TASK PROMPT: Extract, unchanged, each line of the listing below from its first line through the line that contains "swp (hash_loop fuel max (s, d_at d)) d", inclusive, and nothing else.
*** Opening RECORDS SUPPLIED ***
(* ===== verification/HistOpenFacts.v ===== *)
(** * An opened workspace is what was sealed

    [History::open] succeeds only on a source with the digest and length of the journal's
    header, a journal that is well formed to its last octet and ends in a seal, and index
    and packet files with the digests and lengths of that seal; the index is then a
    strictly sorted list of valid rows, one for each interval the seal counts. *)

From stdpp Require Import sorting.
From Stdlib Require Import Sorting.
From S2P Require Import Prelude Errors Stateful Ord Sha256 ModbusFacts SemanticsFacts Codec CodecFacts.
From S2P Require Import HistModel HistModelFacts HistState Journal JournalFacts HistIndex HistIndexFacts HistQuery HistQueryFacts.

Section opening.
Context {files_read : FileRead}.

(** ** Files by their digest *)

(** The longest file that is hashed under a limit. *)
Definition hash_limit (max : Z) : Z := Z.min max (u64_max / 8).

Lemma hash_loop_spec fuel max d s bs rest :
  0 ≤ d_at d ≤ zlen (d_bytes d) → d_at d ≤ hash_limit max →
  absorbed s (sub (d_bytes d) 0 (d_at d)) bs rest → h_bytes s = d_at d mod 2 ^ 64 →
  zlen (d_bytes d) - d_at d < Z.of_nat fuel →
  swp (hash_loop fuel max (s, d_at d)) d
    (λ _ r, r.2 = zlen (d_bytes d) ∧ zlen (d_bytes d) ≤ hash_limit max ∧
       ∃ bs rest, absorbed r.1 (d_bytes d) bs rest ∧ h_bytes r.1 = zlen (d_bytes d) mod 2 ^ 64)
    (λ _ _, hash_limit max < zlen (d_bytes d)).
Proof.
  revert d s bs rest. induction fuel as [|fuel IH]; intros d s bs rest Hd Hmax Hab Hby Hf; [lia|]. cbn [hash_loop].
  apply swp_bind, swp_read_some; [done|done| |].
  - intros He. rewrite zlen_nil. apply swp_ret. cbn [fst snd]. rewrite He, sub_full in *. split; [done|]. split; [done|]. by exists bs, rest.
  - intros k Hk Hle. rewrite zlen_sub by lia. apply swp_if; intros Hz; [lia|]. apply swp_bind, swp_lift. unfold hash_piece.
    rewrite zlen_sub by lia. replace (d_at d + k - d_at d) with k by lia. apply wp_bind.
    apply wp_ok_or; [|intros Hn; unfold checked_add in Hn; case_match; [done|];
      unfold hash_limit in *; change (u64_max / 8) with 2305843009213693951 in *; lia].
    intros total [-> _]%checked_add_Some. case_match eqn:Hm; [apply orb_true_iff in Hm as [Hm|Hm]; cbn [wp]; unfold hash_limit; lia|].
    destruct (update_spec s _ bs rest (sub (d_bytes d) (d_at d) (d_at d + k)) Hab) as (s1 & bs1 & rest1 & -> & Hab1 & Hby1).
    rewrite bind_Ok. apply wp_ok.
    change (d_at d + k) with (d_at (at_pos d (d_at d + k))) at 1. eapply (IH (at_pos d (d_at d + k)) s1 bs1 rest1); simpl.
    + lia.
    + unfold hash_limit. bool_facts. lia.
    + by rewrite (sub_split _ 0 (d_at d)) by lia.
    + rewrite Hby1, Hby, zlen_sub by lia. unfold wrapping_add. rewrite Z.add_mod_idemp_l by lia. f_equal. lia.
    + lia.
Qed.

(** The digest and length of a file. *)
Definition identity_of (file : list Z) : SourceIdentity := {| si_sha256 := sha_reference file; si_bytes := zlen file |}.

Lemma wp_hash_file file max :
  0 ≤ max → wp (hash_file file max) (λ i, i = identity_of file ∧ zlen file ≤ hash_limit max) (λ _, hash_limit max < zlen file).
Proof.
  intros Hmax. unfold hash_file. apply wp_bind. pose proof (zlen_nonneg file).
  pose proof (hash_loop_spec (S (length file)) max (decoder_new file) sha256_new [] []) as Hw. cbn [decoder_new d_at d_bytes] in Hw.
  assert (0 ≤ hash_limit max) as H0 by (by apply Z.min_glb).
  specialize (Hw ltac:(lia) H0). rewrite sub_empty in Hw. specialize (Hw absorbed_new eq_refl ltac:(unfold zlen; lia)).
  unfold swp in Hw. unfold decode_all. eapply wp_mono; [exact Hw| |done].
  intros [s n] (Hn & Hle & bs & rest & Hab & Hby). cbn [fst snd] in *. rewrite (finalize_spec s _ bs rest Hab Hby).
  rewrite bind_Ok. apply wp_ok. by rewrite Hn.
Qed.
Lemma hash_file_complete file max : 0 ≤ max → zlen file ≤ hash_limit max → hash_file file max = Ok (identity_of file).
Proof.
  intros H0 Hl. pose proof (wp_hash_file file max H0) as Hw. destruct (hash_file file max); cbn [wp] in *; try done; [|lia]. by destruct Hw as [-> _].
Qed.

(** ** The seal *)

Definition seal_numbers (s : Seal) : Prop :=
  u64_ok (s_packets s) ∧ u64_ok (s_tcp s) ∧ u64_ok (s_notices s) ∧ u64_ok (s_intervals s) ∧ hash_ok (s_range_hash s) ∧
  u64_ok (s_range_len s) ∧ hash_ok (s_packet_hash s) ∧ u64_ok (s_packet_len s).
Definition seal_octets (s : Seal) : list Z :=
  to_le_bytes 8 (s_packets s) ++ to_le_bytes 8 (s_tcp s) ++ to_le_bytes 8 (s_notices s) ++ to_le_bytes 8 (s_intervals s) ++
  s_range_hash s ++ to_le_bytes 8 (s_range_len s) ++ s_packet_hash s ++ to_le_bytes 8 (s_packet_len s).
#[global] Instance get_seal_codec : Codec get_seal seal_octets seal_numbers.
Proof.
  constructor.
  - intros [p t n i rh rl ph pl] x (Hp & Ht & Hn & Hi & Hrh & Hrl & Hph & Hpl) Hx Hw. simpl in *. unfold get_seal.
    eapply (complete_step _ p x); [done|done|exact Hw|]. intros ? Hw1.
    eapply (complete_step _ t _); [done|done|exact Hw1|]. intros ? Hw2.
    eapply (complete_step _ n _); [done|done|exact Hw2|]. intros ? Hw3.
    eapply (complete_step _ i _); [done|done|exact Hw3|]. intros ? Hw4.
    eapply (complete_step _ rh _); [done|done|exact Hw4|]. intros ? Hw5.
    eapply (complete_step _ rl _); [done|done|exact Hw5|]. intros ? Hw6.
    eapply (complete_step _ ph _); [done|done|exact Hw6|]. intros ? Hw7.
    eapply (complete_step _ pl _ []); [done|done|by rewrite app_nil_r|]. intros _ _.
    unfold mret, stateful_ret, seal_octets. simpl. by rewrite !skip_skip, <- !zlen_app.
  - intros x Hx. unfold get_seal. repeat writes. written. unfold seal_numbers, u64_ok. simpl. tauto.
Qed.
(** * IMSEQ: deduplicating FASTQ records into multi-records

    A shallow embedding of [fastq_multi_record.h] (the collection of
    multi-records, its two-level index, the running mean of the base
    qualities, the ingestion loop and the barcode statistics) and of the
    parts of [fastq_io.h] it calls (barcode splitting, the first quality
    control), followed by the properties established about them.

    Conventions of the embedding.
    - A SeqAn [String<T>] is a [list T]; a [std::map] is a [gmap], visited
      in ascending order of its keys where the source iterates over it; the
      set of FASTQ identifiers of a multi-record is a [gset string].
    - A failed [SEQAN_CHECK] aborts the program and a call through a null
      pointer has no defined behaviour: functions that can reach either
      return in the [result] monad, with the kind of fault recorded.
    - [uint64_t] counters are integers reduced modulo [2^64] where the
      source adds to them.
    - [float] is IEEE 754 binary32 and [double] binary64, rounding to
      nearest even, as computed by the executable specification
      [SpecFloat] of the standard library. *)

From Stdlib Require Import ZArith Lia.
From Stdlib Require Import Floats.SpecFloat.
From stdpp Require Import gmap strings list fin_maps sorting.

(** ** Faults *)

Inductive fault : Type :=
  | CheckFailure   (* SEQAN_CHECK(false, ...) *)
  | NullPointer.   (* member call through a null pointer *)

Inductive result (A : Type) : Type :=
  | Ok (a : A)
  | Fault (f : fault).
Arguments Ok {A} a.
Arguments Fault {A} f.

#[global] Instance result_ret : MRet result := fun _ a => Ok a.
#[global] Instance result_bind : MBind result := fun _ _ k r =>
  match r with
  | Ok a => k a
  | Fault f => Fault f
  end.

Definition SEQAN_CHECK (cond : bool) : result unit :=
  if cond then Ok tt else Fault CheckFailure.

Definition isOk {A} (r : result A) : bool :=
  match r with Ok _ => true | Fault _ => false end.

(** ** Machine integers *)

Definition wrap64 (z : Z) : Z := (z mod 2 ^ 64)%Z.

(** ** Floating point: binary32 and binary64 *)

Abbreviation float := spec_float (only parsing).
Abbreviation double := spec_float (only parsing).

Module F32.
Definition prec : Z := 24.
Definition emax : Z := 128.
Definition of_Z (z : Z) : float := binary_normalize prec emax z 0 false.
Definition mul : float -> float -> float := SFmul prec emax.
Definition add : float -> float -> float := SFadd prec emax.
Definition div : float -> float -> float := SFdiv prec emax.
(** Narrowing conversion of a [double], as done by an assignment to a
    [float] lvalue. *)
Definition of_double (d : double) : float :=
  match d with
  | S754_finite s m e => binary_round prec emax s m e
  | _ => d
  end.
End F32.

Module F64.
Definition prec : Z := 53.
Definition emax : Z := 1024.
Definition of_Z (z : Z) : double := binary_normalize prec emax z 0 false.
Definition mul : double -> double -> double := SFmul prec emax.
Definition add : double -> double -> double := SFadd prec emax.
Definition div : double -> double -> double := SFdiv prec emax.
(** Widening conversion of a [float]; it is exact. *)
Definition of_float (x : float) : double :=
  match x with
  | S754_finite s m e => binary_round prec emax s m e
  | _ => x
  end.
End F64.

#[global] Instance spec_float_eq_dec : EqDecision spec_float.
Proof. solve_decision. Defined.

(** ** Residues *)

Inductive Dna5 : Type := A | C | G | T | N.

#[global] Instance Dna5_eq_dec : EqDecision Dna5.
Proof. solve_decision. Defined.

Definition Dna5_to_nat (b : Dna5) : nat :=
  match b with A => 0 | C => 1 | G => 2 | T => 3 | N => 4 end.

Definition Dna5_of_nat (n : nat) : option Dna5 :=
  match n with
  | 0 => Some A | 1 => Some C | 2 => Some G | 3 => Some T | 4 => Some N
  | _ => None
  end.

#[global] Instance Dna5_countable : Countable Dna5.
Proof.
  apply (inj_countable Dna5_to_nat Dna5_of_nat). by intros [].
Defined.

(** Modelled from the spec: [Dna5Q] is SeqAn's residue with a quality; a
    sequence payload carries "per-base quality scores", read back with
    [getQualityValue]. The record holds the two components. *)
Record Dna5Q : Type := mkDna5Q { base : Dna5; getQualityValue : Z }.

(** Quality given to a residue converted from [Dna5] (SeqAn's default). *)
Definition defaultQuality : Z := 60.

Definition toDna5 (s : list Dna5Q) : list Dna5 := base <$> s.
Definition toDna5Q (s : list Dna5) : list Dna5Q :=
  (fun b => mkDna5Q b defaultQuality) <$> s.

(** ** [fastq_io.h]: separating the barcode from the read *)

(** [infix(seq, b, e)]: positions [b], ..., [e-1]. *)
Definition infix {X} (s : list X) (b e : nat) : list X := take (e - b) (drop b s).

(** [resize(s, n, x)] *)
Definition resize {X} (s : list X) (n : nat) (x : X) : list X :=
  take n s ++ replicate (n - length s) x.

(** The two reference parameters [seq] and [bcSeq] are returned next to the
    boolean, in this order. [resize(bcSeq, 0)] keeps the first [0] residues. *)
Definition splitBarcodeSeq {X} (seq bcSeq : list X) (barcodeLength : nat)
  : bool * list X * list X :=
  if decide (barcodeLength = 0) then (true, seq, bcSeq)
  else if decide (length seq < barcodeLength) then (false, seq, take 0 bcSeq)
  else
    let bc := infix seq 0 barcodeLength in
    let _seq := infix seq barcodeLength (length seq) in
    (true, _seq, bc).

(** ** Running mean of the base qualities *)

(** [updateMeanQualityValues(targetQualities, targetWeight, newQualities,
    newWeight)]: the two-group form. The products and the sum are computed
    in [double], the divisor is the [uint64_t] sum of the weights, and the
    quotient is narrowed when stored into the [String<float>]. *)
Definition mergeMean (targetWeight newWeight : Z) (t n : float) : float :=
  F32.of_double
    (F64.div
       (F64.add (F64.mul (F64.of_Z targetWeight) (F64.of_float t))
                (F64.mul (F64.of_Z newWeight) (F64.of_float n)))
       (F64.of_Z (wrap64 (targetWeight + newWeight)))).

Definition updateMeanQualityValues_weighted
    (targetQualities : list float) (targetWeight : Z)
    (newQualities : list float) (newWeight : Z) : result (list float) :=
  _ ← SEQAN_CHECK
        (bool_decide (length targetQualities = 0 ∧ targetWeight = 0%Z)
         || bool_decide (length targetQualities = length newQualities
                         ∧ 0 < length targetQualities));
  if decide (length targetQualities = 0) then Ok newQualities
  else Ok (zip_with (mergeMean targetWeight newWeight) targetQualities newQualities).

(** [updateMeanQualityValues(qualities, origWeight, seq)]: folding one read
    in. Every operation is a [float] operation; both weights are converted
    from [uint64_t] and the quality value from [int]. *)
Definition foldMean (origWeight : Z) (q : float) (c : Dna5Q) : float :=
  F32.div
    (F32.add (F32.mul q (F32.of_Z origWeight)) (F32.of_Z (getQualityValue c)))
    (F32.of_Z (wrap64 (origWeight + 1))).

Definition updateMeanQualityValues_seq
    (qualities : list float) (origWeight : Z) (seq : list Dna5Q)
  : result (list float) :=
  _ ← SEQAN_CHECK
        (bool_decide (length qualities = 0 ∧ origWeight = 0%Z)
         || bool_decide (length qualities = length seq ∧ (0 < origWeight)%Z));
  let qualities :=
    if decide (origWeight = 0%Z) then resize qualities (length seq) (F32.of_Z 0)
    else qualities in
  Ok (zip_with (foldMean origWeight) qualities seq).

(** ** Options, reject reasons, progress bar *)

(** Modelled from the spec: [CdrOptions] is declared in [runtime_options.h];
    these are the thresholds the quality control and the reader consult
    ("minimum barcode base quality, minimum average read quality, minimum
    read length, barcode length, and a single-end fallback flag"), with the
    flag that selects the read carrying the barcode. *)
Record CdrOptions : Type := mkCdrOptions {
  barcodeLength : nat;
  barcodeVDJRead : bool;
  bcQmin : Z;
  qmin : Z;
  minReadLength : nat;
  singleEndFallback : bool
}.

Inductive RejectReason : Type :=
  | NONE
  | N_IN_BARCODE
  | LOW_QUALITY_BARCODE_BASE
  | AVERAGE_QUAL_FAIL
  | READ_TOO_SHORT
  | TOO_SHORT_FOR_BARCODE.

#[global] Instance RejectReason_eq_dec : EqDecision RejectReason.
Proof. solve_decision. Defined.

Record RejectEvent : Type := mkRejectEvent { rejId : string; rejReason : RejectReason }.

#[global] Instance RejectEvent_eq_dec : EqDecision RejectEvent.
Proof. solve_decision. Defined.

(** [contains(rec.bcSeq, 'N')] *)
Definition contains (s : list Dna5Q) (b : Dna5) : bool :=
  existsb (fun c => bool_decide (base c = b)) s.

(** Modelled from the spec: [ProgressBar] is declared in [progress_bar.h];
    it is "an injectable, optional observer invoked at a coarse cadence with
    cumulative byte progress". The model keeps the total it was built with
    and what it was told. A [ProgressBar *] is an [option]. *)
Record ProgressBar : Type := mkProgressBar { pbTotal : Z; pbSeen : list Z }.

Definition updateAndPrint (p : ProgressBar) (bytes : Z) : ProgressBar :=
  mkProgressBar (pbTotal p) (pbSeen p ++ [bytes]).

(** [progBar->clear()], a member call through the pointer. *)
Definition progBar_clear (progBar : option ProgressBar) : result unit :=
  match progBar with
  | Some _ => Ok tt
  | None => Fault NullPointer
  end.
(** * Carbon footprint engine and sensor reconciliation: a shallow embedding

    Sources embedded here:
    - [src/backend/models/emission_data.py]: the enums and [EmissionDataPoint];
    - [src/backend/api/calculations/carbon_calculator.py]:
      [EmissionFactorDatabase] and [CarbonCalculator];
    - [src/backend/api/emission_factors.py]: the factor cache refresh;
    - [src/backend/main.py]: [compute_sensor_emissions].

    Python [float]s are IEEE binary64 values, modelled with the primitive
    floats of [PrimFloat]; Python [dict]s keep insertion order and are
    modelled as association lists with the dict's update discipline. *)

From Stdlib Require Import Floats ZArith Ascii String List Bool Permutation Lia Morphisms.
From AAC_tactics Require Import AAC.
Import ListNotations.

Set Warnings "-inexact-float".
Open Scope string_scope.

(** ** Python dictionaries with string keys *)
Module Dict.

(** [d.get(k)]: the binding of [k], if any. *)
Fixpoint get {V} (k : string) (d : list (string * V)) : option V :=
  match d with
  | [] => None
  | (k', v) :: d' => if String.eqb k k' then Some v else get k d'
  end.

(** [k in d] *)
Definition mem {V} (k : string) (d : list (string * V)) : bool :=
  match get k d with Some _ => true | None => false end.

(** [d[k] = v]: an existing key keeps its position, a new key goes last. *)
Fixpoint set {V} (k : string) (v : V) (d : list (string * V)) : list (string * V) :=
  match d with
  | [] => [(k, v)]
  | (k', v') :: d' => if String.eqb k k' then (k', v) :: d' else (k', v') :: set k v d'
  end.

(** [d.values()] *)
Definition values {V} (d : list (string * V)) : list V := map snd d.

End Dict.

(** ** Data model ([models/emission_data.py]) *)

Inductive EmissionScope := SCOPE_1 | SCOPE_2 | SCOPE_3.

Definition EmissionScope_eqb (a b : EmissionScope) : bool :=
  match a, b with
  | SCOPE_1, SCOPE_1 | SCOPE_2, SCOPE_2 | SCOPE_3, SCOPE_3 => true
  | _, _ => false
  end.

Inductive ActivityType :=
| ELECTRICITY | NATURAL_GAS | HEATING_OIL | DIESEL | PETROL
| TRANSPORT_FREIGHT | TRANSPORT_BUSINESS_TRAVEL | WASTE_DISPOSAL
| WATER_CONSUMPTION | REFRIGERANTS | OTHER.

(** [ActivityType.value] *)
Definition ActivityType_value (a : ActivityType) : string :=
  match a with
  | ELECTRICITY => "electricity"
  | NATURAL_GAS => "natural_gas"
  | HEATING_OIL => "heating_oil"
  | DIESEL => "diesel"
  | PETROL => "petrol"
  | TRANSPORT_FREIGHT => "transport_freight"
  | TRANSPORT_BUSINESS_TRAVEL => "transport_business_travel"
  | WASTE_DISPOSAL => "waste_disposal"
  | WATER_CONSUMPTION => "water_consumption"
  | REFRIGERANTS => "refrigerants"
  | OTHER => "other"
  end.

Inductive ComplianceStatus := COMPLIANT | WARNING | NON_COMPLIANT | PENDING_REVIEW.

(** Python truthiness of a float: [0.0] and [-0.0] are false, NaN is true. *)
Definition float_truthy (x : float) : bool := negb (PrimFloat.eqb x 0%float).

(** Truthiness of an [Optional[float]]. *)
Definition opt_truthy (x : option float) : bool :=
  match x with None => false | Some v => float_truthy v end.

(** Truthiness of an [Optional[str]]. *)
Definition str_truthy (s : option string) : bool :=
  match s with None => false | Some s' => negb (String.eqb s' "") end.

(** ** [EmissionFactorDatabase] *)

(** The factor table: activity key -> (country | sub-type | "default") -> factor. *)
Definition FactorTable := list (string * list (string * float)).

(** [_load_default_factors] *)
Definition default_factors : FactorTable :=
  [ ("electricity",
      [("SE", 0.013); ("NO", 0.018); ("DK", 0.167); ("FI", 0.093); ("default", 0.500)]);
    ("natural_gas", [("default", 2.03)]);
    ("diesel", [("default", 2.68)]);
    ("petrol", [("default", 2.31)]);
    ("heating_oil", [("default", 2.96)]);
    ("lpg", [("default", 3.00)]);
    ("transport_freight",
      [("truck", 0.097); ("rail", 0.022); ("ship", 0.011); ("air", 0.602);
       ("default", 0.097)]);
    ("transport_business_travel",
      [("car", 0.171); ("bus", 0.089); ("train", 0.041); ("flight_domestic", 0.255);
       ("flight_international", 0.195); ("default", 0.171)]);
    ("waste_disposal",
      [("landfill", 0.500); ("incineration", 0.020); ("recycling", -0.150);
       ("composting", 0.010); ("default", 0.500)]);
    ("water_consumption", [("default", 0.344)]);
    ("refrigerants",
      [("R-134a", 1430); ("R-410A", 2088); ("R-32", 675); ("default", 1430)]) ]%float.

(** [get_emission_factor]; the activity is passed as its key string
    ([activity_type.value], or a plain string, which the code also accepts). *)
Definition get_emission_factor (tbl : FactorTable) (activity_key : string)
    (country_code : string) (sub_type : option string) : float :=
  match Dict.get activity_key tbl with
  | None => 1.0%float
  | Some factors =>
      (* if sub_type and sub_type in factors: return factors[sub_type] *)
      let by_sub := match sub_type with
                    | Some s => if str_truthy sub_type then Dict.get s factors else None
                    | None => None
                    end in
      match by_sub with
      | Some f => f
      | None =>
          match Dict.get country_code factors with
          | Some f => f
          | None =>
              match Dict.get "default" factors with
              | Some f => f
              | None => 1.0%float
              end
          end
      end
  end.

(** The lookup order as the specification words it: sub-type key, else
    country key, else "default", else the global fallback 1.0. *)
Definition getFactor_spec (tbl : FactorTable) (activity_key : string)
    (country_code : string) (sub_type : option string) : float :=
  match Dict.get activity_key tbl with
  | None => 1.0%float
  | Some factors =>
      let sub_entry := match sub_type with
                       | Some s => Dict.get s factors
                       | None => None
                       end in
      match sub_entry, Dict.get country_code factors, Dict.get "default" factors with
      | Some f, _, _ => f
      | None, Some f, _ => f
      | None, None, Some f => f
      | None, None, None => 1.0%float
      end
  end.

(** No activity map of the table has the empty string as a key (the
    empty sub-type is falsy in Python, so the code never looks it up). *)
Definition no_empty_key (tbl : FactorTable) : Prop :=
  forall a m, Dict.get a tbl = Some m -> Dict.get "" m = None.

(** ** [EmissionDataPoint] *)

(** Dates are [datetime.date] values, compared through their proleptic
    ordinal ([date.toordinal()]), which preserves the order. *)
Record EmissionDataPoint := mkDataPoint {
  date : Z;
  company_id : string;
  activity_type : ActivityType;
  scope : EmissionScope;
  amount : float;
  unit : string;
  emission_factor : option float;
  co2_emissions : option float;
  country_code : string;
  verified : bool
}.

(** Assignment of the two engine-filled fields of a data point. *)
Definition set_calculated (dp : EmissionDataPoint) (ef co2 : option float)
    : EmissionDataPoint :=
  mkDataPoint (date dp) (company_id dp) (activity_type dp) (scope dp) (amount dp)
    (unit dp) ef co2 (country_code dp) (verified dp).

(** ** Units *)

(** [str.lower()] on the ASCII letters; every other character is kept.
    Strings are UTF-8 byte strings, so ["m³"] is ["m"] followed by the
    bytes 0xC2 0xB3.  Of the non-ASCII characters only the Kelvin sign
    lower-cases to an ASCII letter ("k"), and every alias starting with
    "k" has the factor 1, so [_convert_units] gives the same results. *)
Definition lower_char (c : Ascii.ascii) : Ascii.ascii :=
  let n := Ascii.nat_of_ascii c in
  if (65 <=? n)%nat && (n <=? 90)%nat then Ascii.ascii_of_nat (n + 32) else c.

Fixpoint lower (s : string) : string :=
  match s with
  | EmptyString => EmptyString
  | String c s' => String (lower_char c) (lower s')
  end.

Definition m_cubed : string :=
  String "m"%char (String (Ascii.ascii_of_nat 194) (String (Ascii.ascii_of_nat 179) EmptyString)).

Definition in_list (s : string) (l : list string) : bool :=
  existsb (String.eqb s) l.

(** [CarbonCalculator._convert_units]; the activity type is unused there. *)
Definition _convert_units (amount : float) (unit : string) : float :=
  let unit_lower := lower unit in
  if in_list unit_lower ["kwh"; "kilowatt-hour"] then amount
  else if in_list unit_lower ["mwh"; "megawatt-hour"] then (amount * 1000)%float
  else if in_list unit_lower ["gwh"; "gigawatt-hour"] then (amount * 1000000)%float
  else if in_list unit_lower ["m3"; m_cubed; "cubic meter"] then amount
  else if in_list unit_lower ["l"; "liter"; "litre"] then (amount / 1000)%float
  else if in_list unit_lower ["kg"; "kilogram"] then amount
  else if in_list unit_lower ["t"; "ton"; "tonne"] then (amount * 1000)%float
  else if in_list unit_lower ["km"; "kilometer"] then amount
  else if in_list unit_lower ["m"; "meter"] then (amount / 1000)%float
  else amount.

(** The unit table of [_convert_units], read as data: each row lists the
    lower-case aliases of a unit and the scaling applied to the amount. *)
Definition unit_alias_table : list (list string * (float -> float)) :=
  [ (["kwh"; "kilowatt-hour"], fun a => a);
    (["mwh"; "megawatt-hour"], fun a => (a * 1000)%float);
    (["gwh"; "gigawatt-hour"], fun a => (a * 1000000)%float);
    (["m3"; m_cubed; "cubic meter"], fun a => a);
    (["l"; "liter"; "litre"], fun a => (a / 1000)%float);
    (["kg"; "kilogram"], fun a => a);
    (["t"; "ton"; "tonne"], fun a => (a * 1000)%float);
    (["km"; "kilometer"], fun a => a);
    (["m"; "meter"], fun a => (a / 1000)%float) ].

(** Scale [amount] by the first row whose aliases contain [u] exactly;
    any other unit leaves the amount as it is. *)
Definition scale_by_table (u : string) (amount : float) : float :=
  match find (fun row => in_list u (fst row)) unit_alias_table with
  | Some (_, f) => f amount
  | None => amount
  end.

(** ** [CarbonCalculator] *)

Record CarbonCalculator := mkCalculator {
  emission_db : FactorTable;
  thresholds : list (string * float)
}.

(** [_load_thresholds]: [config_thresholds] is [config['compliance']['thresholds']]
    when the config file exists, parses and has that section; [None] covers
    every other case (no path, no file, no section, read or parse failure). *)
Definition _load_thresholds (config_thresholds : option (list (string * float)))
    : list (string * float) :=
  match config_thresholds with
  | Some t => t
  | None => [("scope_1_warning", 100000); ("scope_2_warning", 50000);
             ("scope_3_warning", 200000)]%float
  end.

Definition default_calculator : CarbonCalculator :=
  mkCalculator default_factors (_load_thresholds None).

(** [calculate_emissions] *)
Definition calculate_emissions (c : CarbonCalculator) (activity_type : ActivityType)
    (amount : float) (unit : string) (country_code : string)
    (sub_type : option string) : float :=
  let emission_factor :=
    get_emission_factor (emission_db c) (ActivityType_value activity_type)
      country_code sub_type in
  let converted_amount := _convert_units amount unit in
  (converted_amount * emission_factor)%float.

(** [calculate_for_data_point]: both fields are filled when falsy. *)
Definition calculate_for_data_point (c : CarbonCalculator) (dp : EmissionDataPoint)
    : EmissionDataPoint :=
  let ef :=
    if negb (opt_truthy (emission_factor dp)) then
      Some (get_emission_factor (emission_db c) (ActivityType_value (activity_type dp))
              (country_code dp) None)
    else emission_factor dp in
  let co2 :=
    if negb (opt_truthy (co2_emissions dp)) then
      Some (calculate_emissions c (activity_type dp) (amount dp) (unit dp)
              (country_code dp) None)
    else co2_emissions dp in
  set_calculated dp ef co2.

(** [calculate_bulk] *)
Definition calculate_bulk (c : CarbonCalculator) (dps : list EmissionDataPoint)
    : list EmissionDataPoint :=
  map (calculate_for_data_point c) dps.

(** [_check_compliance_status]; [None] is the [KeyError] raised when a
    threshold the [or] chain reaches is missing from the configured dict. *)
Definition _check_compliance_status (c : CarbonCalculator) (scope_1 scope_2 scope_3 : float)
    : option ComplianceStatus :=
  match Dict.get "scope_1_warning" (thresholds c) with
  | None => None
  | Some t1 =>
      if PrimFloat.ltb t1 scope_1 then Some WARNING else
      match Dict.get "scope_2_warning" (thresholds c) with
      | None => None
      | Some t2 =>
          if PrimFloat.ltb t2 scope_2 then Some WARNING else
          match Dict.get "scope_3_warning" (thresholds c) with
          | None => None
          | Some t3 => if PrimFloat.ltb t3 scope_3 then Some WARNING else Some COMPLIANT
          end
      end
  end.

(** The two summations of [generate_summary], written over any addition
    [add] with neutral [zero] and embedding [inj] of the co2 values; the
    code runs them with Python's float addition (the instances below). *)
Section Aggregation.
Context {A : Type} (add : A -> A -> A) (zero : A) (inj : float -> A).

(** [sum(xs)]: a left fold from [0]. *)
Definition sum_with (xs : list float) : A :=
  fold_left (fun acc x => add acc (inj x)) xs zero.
*** Closing RECORDS SUPPLIED ***
YOUR RESPONSE:
(* ===== verification/HistOpenFacts.v ===== *)
(** * An opened workspace is what was sealed

    [History::open] succeeds only on a source with the digest and length of the journal's
    header, a journal that is well formed to its last octet and ends in a seal, and index
    and packet files with the digests and lengths of that seal; the index is then a
    strictly sorted list of valid rows, one for each interval the seal counts. *)

From stdpp Require Import sorting.
From Stdlib Require Import Sorting.
From S2P Require Import Prelude Errors Stateful Ord Sha256 ModbusFacts SemanticsFacts Codec CodecFacts.
From S2P Require Import HistModel HistModelFacts HistState Journal JournalFacts HistIndex HistIndexFacts HistQuery HistQueryFacts.

Section opening.
Context {files_read : FileRead}.

(** ** Files by their digest *)

(** The longest file that is hashed under a limit. *)
Definition hash_limit (max : Z) : Z := Z.min max (u64_max / 8).

Lemma hash_loop_spec fuel max d s bs rest :
  0 ≤ d_at d ≤ zlen (d_bytes d) → d_at d ≤ hash_limit max →
  absorbed s (sub (d_bytes d) 0 (d_at d)) bs rest → h_bytes s = d_at d mod 2 ^ 64 →
  zlen (d_bytes d) - d_at d < Z.of_nat fuel →
  swp (hash_loop fuel max (s, d_at d)) d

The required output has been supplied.